目录
概述
什么是拉链表?
拉链表就是对数据的一种状态化的展现,数据何时发生了变化,该行数据该状态的持续时间段一目了然。
拉链表的一行数据具体形式如下:
数据内容a 数据内容b 起始时间 结束时间
其中起始时间是该行数据从何时开始生效,结束时间为该行数据何时失效,一般来说该时间精确到天。
假如是用户拉链表,对于某一个特定id的用户来说,数据就像是拉链一般,每一个起始时间对应该用户上一个状态的结束时间。
拉链表有何作用?
一般来说,一个维度表的数据通常不大于100w行,但是某些维度可能不一样,比如电商中的商品维度,用户基数较大的用户维度,这些表的数据都有可能大于100w行,但是它们数据变化量可能每日不超过10%,如果都进行每日全量存储,会造成大量的资源浪费;同样,在进行计算时,不可避免的全表扫描也会大大增加计算的负担。这么看来,做一个拉链表,只针对变化的状态进行存储,可以节省不少资源。
也有小伙伴会问,同样是存储新增及变化的数据,为什么一定要拉链表的形式而非普通的新增及变化呢?就由我来回答这个问题。
我们要知道,维度表用于关联时往往需要取得最新的数据,如果采取普通的新增及变化的策略,那么一行数据里顶多只有一个数据变化的时间,也就是用于分区的条件。但是我们并不清楚在某个时间点该数据的样貌,好比1.5号数据变化了,你1.8号去查只能查到1.8号变化的数据。又有小伙伴会说:我只要知道它1.8没变化,那么查最新的数据不就行了吗?确实如此,但是如果要知道这条数据的用户每个状态的持续时间,这样计算起来就相对来说要麻烦一点了。
要记住,拉链表没有任何缺点,除了建表比较麻烦!!(这也就是我这个表卡了挺久的原因)但是拉链表建表的麻烦是换取以后上层建表的简单,要问用普通的新增及变化可以吗?当然可以!
多表联合的拉链表
网上众多用一张ods层源表来实现拉链表的例子,我就不在这列举了。
不了解如何实现基础的拉链表的话,建议先去其它博客了解了解再来。
这里给出一种更加复杂的情况,
首先,数据源为多张表,且多张表均采用新增及变化的同步策略至ods层。;其次,由于ods层的表已经确定好,并用于了其他表的建设,所以不适合再次改动。因此表中含有多个分区,且最新的所有数据需要通过SQL提出。
SQL总共用到3个源表:ods_hip_b2b_customer_webuser,ods_core_channel,ods_hip_b2b_webuser_nymanager。分别是渠道用户表,渠道表,客户经理表。共有5个子查询,其中某些子查询中嵌套子查询。
该表分为首日与每日装载。
首日装载
和一张源表的,只要取出最新的数据集即可。
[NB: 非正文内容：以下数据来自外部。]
(* ===== verification/MmrSound.v ===== *)
(** * What a verified proof shows

    A proof from anyone that verifies against the root of a range shows its leaves: each
    item has the bytes of the item with that number, unless two hashed strings collide.
    The number of leaves that the proof claims is not trusted. *)

From S2P Require Import Prelude Coin AccountTypes Codec TxContent Block Mmr MmrPosition.
From S2P Require Import MmrPeaks MmrSpec MmrClimb MmrTerm.

(** ** Items in terms *)

Section Contains.
Context `{BEnv : BlockEnv} {T : Type} `{Item T}.
Implicit Types (t : hterm T) (x y : T).

(** The term for node [j] at height [h] has item [x] as leaf [i]. *)
Fixpoint contains (t : hterm T) (h : nat) (j i : Z) (x : T) {struct h} : Prop :=
  match h with
  | O => t = THash 1 x /\ i = j
  | S h' =>
      match t with
      | TMerge p l r => p = 2 ^ Z.of_nat h /\ (contains l h' (2 * j) i x \/ contains r h' (2 * j + 1) i x)
      | _ => False
      end
  end.
Definition tprefix (t : hterm T) : option Z :=
  match t with TEmpty p | THash p _ | TMerge p _ _ => Some p | TOpaque _ => None end.

Lemma contains_prefix t h j i x : contains t h j i x -> tprefix t = Some (2 ^ Z.of_nat h).
Proof. destruct h as [|h]; [by intros [-> _]|]. destruct t as [|p y|p l r|]; [done|done| |done]. by intros [-> _]. Qed.
Lemma matches_prefix t t' p : matches t t' -> tprefix t = Some p -> tprefix t' = Some p.
Proof. by destruct 1. Qed.
Lemma matches_merge p l r p' l' r' : matches (TMerge p l r) (TMerge p' l' r') -> matches l l' /\ matches r r'.
Proof. by inversion 1. Qed.
Lemma contains_matches xs t h j i x : 0 <= j -> contains t h j i x -> matches t (node_hash (leaf_hash xs) h j) ->
  exists y, xs !! Z.to_nat i = Some y /\ item_bytes x = item_bytes y.
Proof.
  revert t j. induction h as [|h IH]; intros t j Hj Hc Hm; cbn [contains node_hash] in *.
  - destruct Hc as [-> ->]. unfold leaf_hash in Hm. destruct (xs !! Z.to_nat j) as [y|]; inversion Hm; subst. by exists y.
  - destruct t as [|p y|p l r|]; [done|done| |done]. destruct Hc as [-> Hc]. inversion Hm as [| | |p' l1 r1 l2 r2 Hl Hr]; subst.
    destruct Hc as [Hc|Hc]; [by apply (IH l (2 * j)); [lia|..]|by apply (IH r (2 * j + 1)); [lia|..]].
Qed.
(** A node and its sibling below their parent. *)
Definition join (g : nat) (a : Z) (t t' : hterm T) : hterm T :=
  if Z.odd a then TMerge (2 ^ Z.of_nat (S g)) t' t else TMerge (2 ^ Z.of_nat (S g)) t t'.
Lemma join_contains g a t t' i x : contains t g a i x \/ contains t' g (other a) i x -> contains (join g a t t') (S g) (a / 2) i x.
Proof.
  intros Hc. unfold join, other in *. destruct (odd_cases a) as [[Ho Hd]|[Ho Hd]]; rewrite Ho in *; cbn [contains]; (split; [done|]); rewrite <-?Hd.
  - replace (2 * (a / 2)) with (a - 1) by lia. tauto.
  - tauto.
Qed.
Lemma join_ok g a t t' : (g < 62)%nat -> term_ok t -> term_ok t' -> term_ok (join g a t t').
Proof.
  intros Hg Ht Ht'. assert (2 <= 2 ^ Z.of_nat (S g) < 2 ^ 64).
  { split; [rewrite pow2_S; pose proof (pow2_pos g); lia|apply Z.pow_lt_mono_r; lia]. }
  unfold join. destruct (Z.odd a); by cbn [term_ok].
Qed.

(** ** Climbing to a peak *)

Section Peak.
Variables (top : nat) (J : Z).
Hypothesis HJ : 0 <= J.
Hypothesis Htop : 2 ^ Z.of_nat top * (J + 1) <= 2 ^ 62.

Lemma top_62 : (top <= 62)%nat.
Proof. assert (2 ^ Z.of_nat top <= 2 ^ 62) as Hp by (pose proof (pow2_pos top); nia). apply Z.pow_le_mono_r_iff in Hp; lia. Qed.

Definition reached (Lv : list (Z * T)) (g : nat) (A B : list (Z * hterm T)) : Prop :=
  forall i x, (i, x) ∈ Lv -> (exists a t, (a, t) ∈ A /\ contains t g a i x) \/ (exists b t, (b, t) ∈ B /\ contains t (S g) b i x).
Definition terms_ok (l : list (Z * hterm T)) : Prop := Forall (fun a => term_ok a.2) l.
Definition climb_result (Lv : list (Z * T)) (o : R (hterm T * list (hterm T))) : Prop :=
  match o with
  | Ok (t, iter) => term_ok t /\ Forall term_ok iter /\ forall i x, (i, x) ∈ Lv -> contains t top J i x
  | Err e => e = InvalidProof
  | Panic => False
  end.
Lemma reached_step Lv g a t A A' B t' :
  reached Lv g ((a, t) :: A) B -> (A' = A \/ A = (other a, t') :: A') -> reached Lv g A' (B ++ [(a / 2, join g a t t')]).
Proof.
  intros Hr HA i x Hi. destruct (Hr i x Hi) as [(b & u & Hb & Hc)|(b & u & Hb & Hc)].
  - apply elem_of_cons in Hb as [[= -> ->]|Hb].
    { right. exists (a / 2), (join g a t t'). split; [apply elem_of_app; right; by left|]. apply join_contains. by left. }
    destruct HA as [->| ->]; [left; eauto|]. apply elem_of_cons in Hb as [[= -> ->]|Hb]; [|left; eauto].
    right. exists (a / 2), (join g a t t'). split; [apply elem_of_app; right; by left|]. apply join_contains. by right.
  - right. exists b, u. split; [apply elem_of_app; by left|done].
Qed.
(** One turn: the front is joined with its sibling, taken from the queue or the proof. *)
Lemma root_climb_turn fuel g a t A B iter : climbing top J g (a :: A.*1) B.*1 -> (g < top)%nat ->
  (exists A' t' iter', moved a A.*1 A'.*1 /\ (A' = A /\ iter = t' :: iter' \/ A = (other a, t') :: A' /\ iter' = iter) /\
    root_climb (S fuel) (pos_at top J) (queue g ((a, t) :: A) B) iter =
    root_climb fuel (pos_at top J) (queue g A' (B ++ [(a / 2, join g a t t')])) iter') \/
  (iter = [] /\ root_climb (S fuel) (pos_at top J) (queue g ((a, t) :: A) B) iter = Err InvalidProof).
Proof.
  intros Hc Hlt. pose proof (front_below top J HJ Htop g a A B Hc Hlt) as Hfb. pose proof (parent_below top J HJ Htop g a A B Hc Hlt) as Hp.
  change (queue g ((a, t) :: A) B) with ((pos_at g a, t) :: queue g A B). cbn [root_climb]. rewrite Hfb.
  pose proof top_62. assert (forall A' t' it, root_climb fuel (pos_at top J)
      (queue g A' B ++ [(pos_at (S g) (a / 2), if right_node (pos_at g a) then merge t' t (leaves_below (pos_at (S g) (a / 2)))
                                                 else merge t t' (leaves_below (pos_at (S g) (a / 2))))]) it =
    root_climb fuel (pos_at top J) (queue g A' (B ++ [(a / 2, join g a t t')])) it) as Hup.
  { intros A' t' it. rewrite leaves_below_at by lia. by rewrite <-queue_up. }
  destruct (sibling_next top J HJ Htop g a A B Hc Hlt) as [(A' & t' & -> & Hm & -> & Hs)|[Hm Hno]].
  - left. exists A', t', iter. split; [done|]. split; [by right|]. unfold entry at 1. cbn [fst snd]. rewrite Hs.
    cbn [mbind outcome_bind]. rewrite Hp. cbn [mbind outcome_bind]. apply Hup.
  - destruct iter as [|t' iter]; [right|left; exists A, t', iter]; (split; [done|]); [|split; [by left|]].
    + destruct (queue g A B) as [|[p h] q] eqn:Eq; [done|]. specialize (Hno _ _ eq_refl). cbn [fst] in Hno. by rewrite Hno.
    + destruct (queue g A B) as [|[p h] q] eqn:Eq; [|specialize (Hno _ _ eq_refl); cbn [fst] in Hno; rewrite Hno];
        cbn [mbind outcome_bind]; rewrite Hp; cbn [mbind outcome_bind]; specialize (Hup A t' iter); rewrite Eq in Hup; exact Hup.
Qed.
(** The queue starts with the positions of one height. *)
Record climb_state (Lv : list (Z * T)) (g : nat) (A B : list (Z * hterm T)) (iter : list (hterm T)) : Prop := {
  cs_climbing : climbing top J g A.*1 B.*1;
  cs_here : terms_ok A;
  cs_next : terms_ok B;
  cs_iter : Forall term_ok iter;
  cs_reached : reached Lv g A B;
}.
Lemma climb_state_level Lv g B iter : climb_state Lv g [] B iter -> B <> [] -> climb_state Lv (S g) B [] iter.
Proof.
  intros [Hc _ HB Hi Hr] Hne. split; [|done|constructor|done|].
  - apply (climbing_level top J g); [done|]. by destruct B.
  - intros i x Hx. destruct (Hr i x Hx) as [(a & t & Ha%not_elem_of_nil & _)|Hb]; [done|by left].
Qed.
Lemma climb_state_step Lv g a t A A' B iter t' iter' : climb_state Lv g ((a, t) :: A) B iter -> (g < top)%nat -> moved a A.*1 A'.*1 ->
  A' = A /\ iter = t' :: iter' \/ A = (other a, t') :: A' /\ iter' = iter -> climb_state Lv g A' (B ++ [(a / 2, join g a t t')]) iter'.
Proof.
  intros [Hc HA HB Hi Hr] Hlt Hm Hcase. unfold terms_ok in HA. rewrite Forall_cons in HA. destruct HA as [Ht HA]. cbn [snd] in Ht.
  assert (term_ok t' /\ terms_ok A' /\ Forall term_ok iter') as (Ht' & HA' & Hi').
  { destruct Hcase as [[-> ->]|[-> ->]]; [rewrite Forall_cons in Hi; tauto|]. rewrite Forall_cons in HA. tauto. }
  pose proof top_62. split; [|done| |done|].
  - rewrite fmap_app. by apply (climbing_step top J) with (A := A.*1).
  - apply Forall_app. split; [done|]. apply Forall_singleton. apply join_ok; [lia|done..].
  - apply (reached_step Lv g a t A); [done|]. destruct Hcase as [[-> _]|[-> _]]; auto.
Qed.
Lemma root_climb_sound Lv fuel g a t A B iter : climb_state Lv g ((a, t) :: A) B iter -> (climb_left top g ((a, t) :: A) B <= fuel)%nat ->
  climb_result Lv (root_climb fuel (pos_at top J) (queue g ((a, t) :: A) B) iter).
Proof.
  revert g a t A B iter. induction fuel as [|fuel IH]; intros g a t A B iter Hs Hf; pose proof (cs_climbing _ _ _ _ _ Hs) as Hc;
    (destruct (decide (g = top)) as [->|Hne];
     [destruct (front_top top J a A B Hc) as (-> & -> & -> & Hpe)|
      assert (g < top)%nat as Hlt by (destruct Hc as [Hh _ _ _ _]; cbn in Hh; rewrite Forall_cons in Hh; destruct Hh as [[? _] _]; lia)]).
  1,3: cbn [queue entry fmap list_fmap app root_climb fst snd]; rewrite Hpe; destruct Hs as [_ HA _ Hi Hr]; unfold terms_ok in HA; rewrite Forall_singleton in HA;
    (split; [done|]); (split; [done|]); intros i x Hx;
    (destruct (Hr i x Hx) as [(b & u & [= -> ->]%list_elem_of_singleton & Hcn)|(b & u & []%not_elem_of_nil & _)]; done).
  - unfold climb_left in Hf. cbn [length] in Hf. destruct (top - g)%nat eqn:E; [lia|]. nia.
  - destruct (root_climb_turn fuel g a t A B iter Hc Hlt) as [(A' & t' & iter' & Hm & Hcase & ->)|[_ ->]]; [|done].
    pose proof (climb_state_step Lv g a t A A' B iter t' iter' Hs Hlt Hm Hcase) as Hs'.
    assert (climb_left top g A' (B ++ [((a / 2)%Z, join g a t t')]) <= fuel)%nat as Hf'.
    { pose proof (climb_left_step top g (a, t) A A' B (a / 2, join g a t t') Hlt). destruct Hcase as [[-> _]|[-> _]]; cbn [length] in *; lia. }
    destruct A' as [|[a' u] A']; [|by apply IH]. apply climb_state_level in Hs'; [|by destruct B]. rewrite queue_level.
    rewrite climb_left_level in Hf'. destruct (B ++ [(a / 2, join g a t t')]) as [|[b u] B'] eqn:EB; [by destruct B|]. by apply IH.
Qed.

(** The leaves to prove, as positions with hashes. *)
Definition leafq (l : Z * T) : Position * hterm T := (pos_at 0 l.1, THash 1 l.2).
Lemma peak_sound Lv iter : Lv <> [] -> StronglySorted Z.lt Lv.*1 -> Forall (under top J 0) Lv.*1 -> Forall term_ok iter ->
  climb_result Lv (calculate_root_for_peak (pos_at top J) (leafq <$> Lv) iter).
Proof.
  intros Hne Hs Hu Hi.
  assert (climb_result Lv (root_climb (climb_fuel (leafq <$> Lv)) (pos_at top J) (leafq <$> Lv) iter)) as Hclimb.
  { set (A := (fun l => (l.1, THash 1 l.2)) <$> Lv : list (Z * hterm T)).
    assert (A.*1 = Lv.*1) as HA by (subst A; rewrite <-list_fmap_compose; done).
    assert (leafq <$> Lv = queue 0 A []) as ->.
    { unfold queue. cbn [fmap list_fmap]. rewrite app_nil_r. subst A. rewrite <-list_fmap_compose. done. }
    assert (length A = length Lv) as Hlen by (subst A; apply length_fmap).
    assert (climb_state Lv 0 A [] iter) as Hst.
    { split; [| |constructor|done|].
      - rewrite HA. split; [done|constructor|done|constructor|by intros a b _ ?%not_elem_of_nil].
      - subst A. apply Forall_fmap. by apply Forall_true.
      - intros i x Hx. left. exists i, (THash 1 x). split; [|done]. subst A. by apply (list_elem_of_fmap_2 (fun l => (l.1, THash 1 l.2)) Lv (i, x)). }
    pose proof top_62. assert (climb_left top 0 A [] <= climb_fuel (queue 0 A []))%nat as Hf.
    { unfold climb_left, climb_fuel, queue. rewrite app_nil_r, length_fmap. cbn [length]. nia. }
    destruct A as [|[a t] A]; [by destruct Lv|]. by apply root_climb_sound. }
  unfold calculate_root_for_peak. destruct Lv as [|[i x] [|l Lv]]; [done| |done]. cbn [fmap list_fmap leafq fst snd].
  destruct (pos_eq (pos_at 0 i) (pos_at top J)) eqn:Ep; [|exact Hclimb].
  cbn [fmap list_fmap fst] in Hu. rewrite Forall_singleton in Hu. pose proof (under_fits top J HJ Htop 0 i Hu) as [Hf _]. pose proof (under_fits top J HJ Htop _ _ (top_under top J)) as [Hft _].
  rewrite pos_eq_at in Ep by done. apply bool_decide_eq_true in Ep as [Et ->]. split; [done|]. split; [done|].
  intros i' x' [= -> ->]%list_elem_of_singleton. by rewrite <-Et.
Qed.
End Peak.

(** ** Peaks *)

(** A hash that verification puts together: the tree that it is for, those that are
    bagged with it unseen, the leaves below it. *)
Record group := mk_group { g_tree : nat * Z; g_extra : list (nat * Z); g_leaves : list (Z * T); g_term : hterm T }.
Definition g_trees (gs : list group) : list (nat * Z) := gs ≫= fun g => g_tree g :: g_extra g.
Definition all_below (gs : list group) : list (Z * T) := gs ≫= g_leaves.
Definition group_ok (g : group) : Prop :=
  term_ok (g_term g) /\ forall i x, (i, x) ∈ g_leaves g -> contains (g_term g) (g_tree g).1 (g_tree g).2 i x.
Definition g_count (g : group) : Z := leaves_of (g_tree g :: g_extra g).
Definition g_entries (gs : list group) : list (hterm T * Z) := (fun g => (g_term g, g_count g)) <$> gs.
Fixpoint bag_term (gs : list group) : hterm T :=
  match gs with
  | [] => TEmpty 0
  | [g] => g_term g
  | g :: gs => TMerge (leaves_of (g_trees (g :: gs))) (g_term g) (bag_term gs)
  end.
Lemma bag_term_cons g gs : gs <> [] -> bag_term (g :: gs) = TMerge (leaves_of (g_trees (g :: gs))) (g_term g) (bag_term gs).
Proof. by destruct gs. Qed.
Lemma g_trees_cons g gs : g_trees (g :: gs) = g_tree g :: g_extra g ++ g_trees gs.
Proof. done. Qed.
Lemma bagging_groups gs : gs <> [] -> leaves_of (g_trees gs) < 2 ^ 64 ->
  bagging_loop (rev (g_entries gs)) None = Some (bag_term gs, leaves_of (g_trees gs)).
Proof.
  induction gs as [|g gs IH]; intros Hne Hb; [done|]. unfold g_entries. cbn [fmap list_fmap rev]. rewrite bagging_loop_app.
  rewrite g_trees_cons in *. change (g_tree g :: g_extra g ++ g_trees gs) with ((g_tree g :: g_extra g) ++ g_trees gs) in *.
  rewrite leaves_of_app in *. fold (g_count g) in *. pose proof (leaves_of_nonneg (g_tree g :: g_extra g)) as Hc. fold (g_count g) in Hc.
  pose proof (leaves_of_nonneg (g_trees gs)). destruct (decide (gs = [])) as [->|Hgs].
  { cbn [fmap list_fmap rev bagging_loop bag_term g_trees mbind list_bind leaves_of]. by rewrite Z.add_0_r. }
  fold (g_entries gs). rewrite IH by (done || lia). cbn [bagging_loop]. rewrite bag_term_cons by done. unfold Usize.add. rewrite usize_small by lia.
  rewrite g_trees_cons. change (g_tree g :: g_extra g ++ g_trees gs) with ((g_tree g :: g_extra g) ++ g_trees gs).
  rewrite leaves_of_app. fold (g_count g). rewrite (Z.add_comm (g_count g)). done.
Qed.
End Contains.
问题是怎样得到所有的最新数据呢?
得到某些目标字段的最新数据
由于三张表都是新增及变化的同步策略,如果要得到各自表所对应的最新的数据,只需要对其进行一个分区字段的倒叙排序取第一个就行,部分代码如下:
SELECT
id,
channel_name,
sfid,
channel_system,
nymanager,
parent_id
FROM (
SELECT
id,
channel_name,
sfid,
channel_system,
nymanager,
parent_id,
RANK() OVER(PARTITION by id ORDER by pt DESC ) rk
FROM nanyan_space.ods_core_channel
) tmp_c
where rk=1
最新数据集
目标表数据字段来自于多个子查询的话,可以转换一下思想,如果只有一个子查询该怎么做?我们要的数据是什么样子?无非就是最新的数据集罢了!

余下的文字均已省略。